[Collected data]
(** ** The number of walk-in cycles *)

(** C7, as the code runs it: with a non-zero device area, no interrupt and
    no time-out, the walk-in from [V_set = 0] ends after exactly [n] cycles,
    where [n] is the first count at which [V_set], the binary64 sum of [n]
    steps, is no longer below [Vmpp]; each cycle takes one reading and
    writes one log line, and [Vmpp] is unchanged. *)
Theorem walk_in_cycle_count (E : environment) (fuel n : nat)
        (v i t0 : float) (w : world) :
  (device_area E =? 0) = false ->
  start_time (self w) = Some t0 ->
  (forall k, (k < n)%nat -> sigint E <> Some (iterations w + k)%nat) ->
  (forall k, (k < n)%nat ->
     py_gt (rd_t (read_reply E (reads w + k)) - t0) (total_tracking_time E)
     = false) ->
  (forall k, (k < n)%nat ->
     py_lt (V_set_after k 0 (v_step (self w))) (Vmpp (self w)) = true) ->
  py_lt (V_set_after n 0 (v_step (self w))) (Vmpp (self w)) = false ->
  (n <= fuel)%nat ->
  exists w',
    walk_in E fuel 0 v i w = Ok (walk_in_locals E w n v i) w' /\
    iterations w' = (iterations w + n)%nat /\
    reads w' = (reads w + n)%nat /\
    log_lines w' = (log_lines w + n)%nat /\
    Vmpp (self w') = Vmpp (self w).
Proof.
  intros DA ST NS NT Lt Ge Fu.
  destruct (walk_in_runs E t0 DA n fuel 0 v i w ST NS NT Lt Ge Fu)
    as (es & w' & R & (_ & V' & T' & R' & I') & CL).
  exists w'. split; [exact R |]. split; [exact I' |]. split; [exact R' |].
  split; [| exact V'].
  unfold log_lines. rewrite T', count_app, CL. reflexivity.
Qed.

(** The spec's example: [Vmpp = 0.62] and [stepSize = 0.01] give 62 cycles. *)
Lemma walk_in_cycle_count_example :
  exists w',
    walk_in steady 62 0 0 0 (walking 0.62 0.01) = Ok (0.5, -0.01) w' /\
    iterations w' = 62%nat /\
    reads w' = 63%nat /\
    log_lines w' = 62%nat /\
    Vmpp (self w') = 0.62.
Proof.
  apply (walk_in_cycle_count steady 62 62 0 0 0 (walking 0.62 0.01)).
  - reflexivity.
  - reflexivity.
  - intros k _. discriminate.
  - intros k _. reflexivity.
  - intros k Hk.
    do 62 (destruct k as [| k]; [vm_compute; reflexivity |]). lia.
  - vm_compute. reflexivity.
  - lia.
Defined.

(** C7 refuted: for [Vmpp = 0.8] and [stepSize = 0.1], both positive and
    with [ceil(Vmpp / stepSize) = 8], the walk-in takes 9 cycles: the sum of
    eight steps is the binary64 number just below 0.8. *)
Lemma walk_in_count_exceeds_ceiling :
  py_gt 0.8 0 = true /\ py_gt 0.1 0 = true /\
  ceil_quotient 0.8 0.1 = Some 8%Z /\
  float_ceil (0.8 / 0.1) = Some 8%Z /\
  py_lt (V_set_after 8 0 0.1) 0.8 = true /\
  exists p w',
    walk_in steady 100 0 0 0 (walking 0.8 0.1) = Ok p w' /\
    iterations w' = 9%nat.
Proof.
  repeat (split; [vm_compute; reflexivity |]).
  eexists. eexists. split; [vm_compute; reflexivity | reflexivity].
Qed.

(** ** [Vmpp] between the sweep and the tracking loop *)

Lemma argmax_scan_range (l : list float) :
  forall (mp : float) (best k : nat),
    (best < k)%nat -> (argmax_scan mp best k l < k + List.length l)%nat.
Proof.
  induction l as [| x rest IH]; intros mp best k Hb; cbn [argmax_scan List.length].
  - lia.
  - destruct (negb (x <=? mp)).
    + destruct (is_nan x); [lia |].
      specialize (IH x k (S k)). lia.
    + specialize (IH mp best (S k)). lia.
Qed.

(** The voltage that [analyse_sweep] returns is one of the swept voltages. *)
Lemma analyse_sweep_In (jv : list reading) (isc vmpp : float) (idx : nat) :
  analyse_sweep jv = Some (isc, idx, vmpp) -> In vmpp (map rd_v jv).
Proof.
  unfold analyse_sweep. destruct jv as [| r0 rest]; [discriminate |].
  destruct (np_argmax (sweep_power (r0 :: rest))) as [r |] eqn:AM;
    [| discriminate].
  intros H.
  assert (vmpp = nth r (map rd_v (r0 :: rest)) (rd_v r0)) as -> by congruence.
  apply nth_In. rewrite length_map.
  unfold np_argmax, sweep_power in AM. cbn [map] in AM.
  assert (r = if is_nan (abs (rd_v r0 * rd_i r0)) then O
              else argmax_scan (abs (rd_v r0 * rd_i r0)) 0 1
                     (map (fun r => abs (rd_v r * rd_i r)) rest)) as ->
      by congruence.
  destruct (is_nan _); [cbn; lia |].
  pose proof (argmax_scan_range
                (map (fun r => abs (rd_v r * rd_i r)) rest)
                (abs (rd_v r0 * rd_i r0)) 0 1) as R.
  rewrite length_map in R. cbn [List.length]. lia.
Qed.

Lemma bind_assoc {A B C} (m : M A) (f : A -> M B) (g : B -> M C) (w : world) :
  bind (bind m f) g w = bind m (fun a => bind (f a) g) w.
Proof. unfold bind. destruct (m w); reflexivity. Qed.

Lemma bind_ret {A} (m : M A) (w : world) :
  final_world (bind m ret w) = final_world (m w).
Proof. unfold bind. destruct (m w); reflexivity. Qed.

(** [Voc] and [v_step] through a tracking cycle. *)
Lemma track_cycle_keeps_sweep_results (E : environment) (d : Z) (pp : float) :
  keeps sweep_results (track_cycle E d pp).
Proof.
  apply (keeps_track_cycle sweep_results always_quiet); intros; reflexivity.
Qed.

(** C1, as the code runs it: the [Vmpp] stored by a completed sweep is the
    voltage reading of one of the samples of the sweep, and [Voc] the
    open-circuit reading; both stay as they are until the tracking loop
    starts, however the walk-in ends; every tracking cycle that completes
    then moves [Vmpp] by exactly one [v_step] in the direction held after
    the comparison, with [Voc] and [v_step] as they were: nothing holds
    [Vmpp] inside [0, Voc]. *)
Theorem Vmpp_from_sweep_through_tracking (E : environment) (w w0 : world) :
  determine_initial_Vmpp E w = Ok tt w0 ->
  (In (Vmpp (self w0)) (map rd_v (sweep_reply E)) /\
   Voc (self w0) = rd_v (voc_reply E)) /\
  (forall fuel,
     session_bounds (final_world (walk_back_to_Vmpp E fuel w))
     = session_bounds w0) /\
  (forall d pp w1 d' pp' w2,
     track_cycle E d pp w1 = Ok (d', pp') w2 ->
     (d' = d \/ d' = (- d)%Z) /\
     Vmpp (self w2) = Vmpp (self w1) + float_of_int d' * v_step (self w1) /\
     Voc (self w2) = Voc (self w1) /\
     v_step (self w2) = v_step (self w1)).
Proof.
  intros D.
  destruct (determine_initial_Vmpp_Ok_inv E w w0 D)
    as (isc & idx & vmpp & es & AS & _ & HV & _ & HVoc & _).
  split; [| split].
  - split; [| exact HVoc].
    rewrite HV. exact (analyse_sweep_In _ _ _ _ AS).
  - intros fuel. rewrite <- bind_ret. unfold walk_back_to_Vmpp.
    rewrite bind_assoc, (bind_Ok _ _ _ _ _ D). apply bounds_after_sweep.
  - intros d pp w1 d' pp' w2 C.
    pose proof (track_cycle_keeps_sweep_results E d pp w1) as K.
    rewrite C in K. cbn [final_world] in K. unfold sweep_results in K.
    injection K as KV _ KS.
    apply track_cycle_runs_rule in C. cbv zeta in C.
    destruct C as (HVm & Hd & _ & _ & _).
    unfold perturb_and_observe, int_times_float in HVm, Hd.
    cbn [pno_previous_power pno_direction pno_Vmpp pno_v_step] in HVm, Hd.
    destruct (py_gt _ pp);
      cbn [pno_direction pno_Vmpp] in HVm, Hd; subst d'.
    + split; [left; reflexivity |]. split; [exact HVm |].
      split; [exact KV | exact KS].
    + split; [right; lia |]. split; [exact HVm |].
      split; [exact KV | exact KS].
Qed.

(** The lit cell: the sweep stores the voltage of its second sample, the
    walk-in leaves it alone, and the first tracking cycle, whose power
    equals the previous one, takes it one step down, from 0.25 to 0. *)
Lemma Vmpp_from_sweep_through_tracking_example :
  In 0.25 (map rd_v (sweep_reply lit_cell)) /\
  session_bounds
    (final_world (walk_back_to_Vmpp lit_cell 20
                    (final_world (init lit_cell initial_world))))
  = (0.25, 0.5) /\
  Vmpp (self (final_world (track_cycle lit_cell 1 0.0025
                             (tracking_start lit_cell 20))))
  = 0.
Proof.
  destruct (Vmpp_from_sweep_through_tracking lit_cell
              (final_world (init lit_cell initial_world))
              (final_world (determine_initial_Vmpp lit_cell
                              (final_world (init lit_cell initial_world)))))
    as ((M & _) & K & T).
  - vm_compute. reflexivity.
  - split; [vm_compute in M |- *; exact M |].
    split; [rewrite (K 20%nat); vm_compute; reflexivity |].
    destruct (T 1%Z 0.0025 (tracking_start lit_cell 20) (-1)%Z 0.0025
                (final_world (track_cycle lit_cell 1 0.0025
                                (tracking_start lit_cell 20))))
      as (_ & V & _).
    + vm_compute. reflexivity.
    + rewrite V. vm_compute. reflexivity.
Defined.

(** The sweep starts at [Voc] rounded to four decimals: when that is above
    the [Voc] measured and the first sample has the greatest power, the
    [Vmpp] stored is above [Voc] as soon as the sweep completes. *)
Lemma Vmpp_above_Voc_after_sweep :
  determine_initial_Vmpp dark_rounded_up initial_world
  = Ok tt (final_world (determine_initial_Vmpp dark_rounded_up initial_world)) /\
  Voc (self (final_world (determine_initial_Vmpp dark_rounded_up initial_world)))
  = 0.61236 /\
  Vmpp (self (final_world (determine_initial_Vmpp dark_rounded_up initial_world)))
  = 0.6124 /\
  (0.6124 <=? 0.61236) = false.
Proof.
  repeat match goal with |- _ /\ _ => split end; vm_compute; reflexivity.
Qed.
(** * Omnitrack: the inventory reservation and order-lifecycle engine

    A shallow embedding of [models.py] and of the transactional methods of
    [database.py] (class [Database]), followed by the properties of the
    specification that concern them.

    Conventions of the embedding.
    - The PostgreSQL database is the record [Tables]: four tables, each a
      list of rows in insertion order.  SQL statements are list functions:
      [SELECT ... WHERE c] + [fetchone] is [fetchone c], [fetchall] is
      [filter c], [UPDATE ... SET s WHERE c] is [update_rows c s] and its
      [cur.rowcount] is [rowcount c], [INSERT] appends a row.
    - Every method opens a connection of its own.  A method is a function
      from the committed tables to its Python return value and the list of
      snapshots it commits, oldest first ([conn.commit()] adds the working
      copy; [conn.rollback()] and a return without commit add nothing).
      The tables after the call are the last snapshot, see [final].
    - No statement of the model raises.  The [except Exception] branches of
      [create_order] and [update_order_status] (rollback, then [None] or
      [False]) answer failures of the substrate, which are outside the
      model; what they would commit is what a missing order commits:
      nothing.
    - [CURRENT_TIMESTAMP] is the argument [now] of every method; the audit
      row that a method has [create_inventory_transaction] write carries the
      same reading.
    - [int] is [Z]; [float] prices are carried as rationals, no claim
      computes with them; [datetime] is [Z]. *)

From Stdlib Require Import ZArith List Bool String Lia.
From Stdlib Require Import QArith_base.
From Stdlib Require Import Permutation Sorted.
Import ListNotations.
Local Open Scope string_scope.
Local Open Scope list_scope.
Local Open Scope Z_scope.

(** ** models.py *)

Inductive OrderStatus : Type := PLACED | PAID | DELIVERED | CANCELLED.

Inductive TransactionType : Type := RESERVE | SALE | RELEASE | RESTOCK.

Definition TransactionType_eqb (a b : TransactionType) : bool :=
  match a, b with
  | RESERVE, RESERVE | SALE, SALE | RELEASE, RELEASE | RESTOCK, RESTOCK => true
  | _, _ => false
  end.

Inductive UserRole : Type := ADMIN | STAFF | CUSTOMER.

Definition UserRole_eqb (a b : UserRole) : bool :=
  match a, b with
  | ADMIN, ADMIN | STAFF, STAFF | CUSTOMER, CUSTOMER => true
  | _, _ => false
  end.

Module User.
Record t : Type := mk {
  id : Z;
  username : string;
  password : string;
  role : UserRole;
  email : string;
  created_at : Z
}.
End User.

Module Product.
Record t : Type := mk {
  id : Z;
  name : string;
  description : string;
  price : Q;
  stock_quantity : Z;
  reserved_quantity : Z;
  low_stock_threshold : Z;
  created_at : Z;
  updated_at : Z
}.

Definition available_quantity (self : t) : Z :=
  stock_quantity self - reserved_quantity self.

Definition is_low_stock (self : t) : bool :=
  stock_quantity self <=? low_stock_threshold self.
End Product.

Module OrderItem.
Record t : Type := mk {
  product_id : Z;
  quantity : Z;
  unit_price : Q
}.
End OrderItem.

Module Order.
Record t : Type := mk {
  id : Z;
  customer_id : Z;
  items : list OrderItem.t;
  status : OrderStatus;
  created_at : Z;
  updated_at : Z;
  paid_at : option Z;
  delivered_at : option Z
}.
End Order.

Module InventoryTransaction.
Record t : Type := mk {
  id : Z;
  product_id : Z;
  transaction_type : TransactionType;
  quantity : Z;
  order_id : option Z;
  user_id : option Z;
  notes : string;
  timestamp : Z
}.
End InventoryTransaction.

(** ** The tables

    The rows of [products] and of [inventory_transactions] have the columns
    of the dataclasses they are read into.  An [orders] row is an [Order]
    without its items, which live in [order_items]. *)

Module OrdersRow.
Record t : Type := mk {
  id : Z;
  customer_id : Z;
  status : OrderStatus;
  created_at : Z;
  updated_at : Z;
  paid_at : option Z;
  delivered_at : option Z
}.
End OrdersRow.

Module OrderItemsRow.
Record t : Type := mk {
  order_id : Z;
  product_id : Z;
  quantity : Z;
  unit_price : Q
}.
End OrderItemsRow.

- [Activity]:
State how many lines of the data above contain the word "starts", and include nothing other than that number.

- [Response]:
2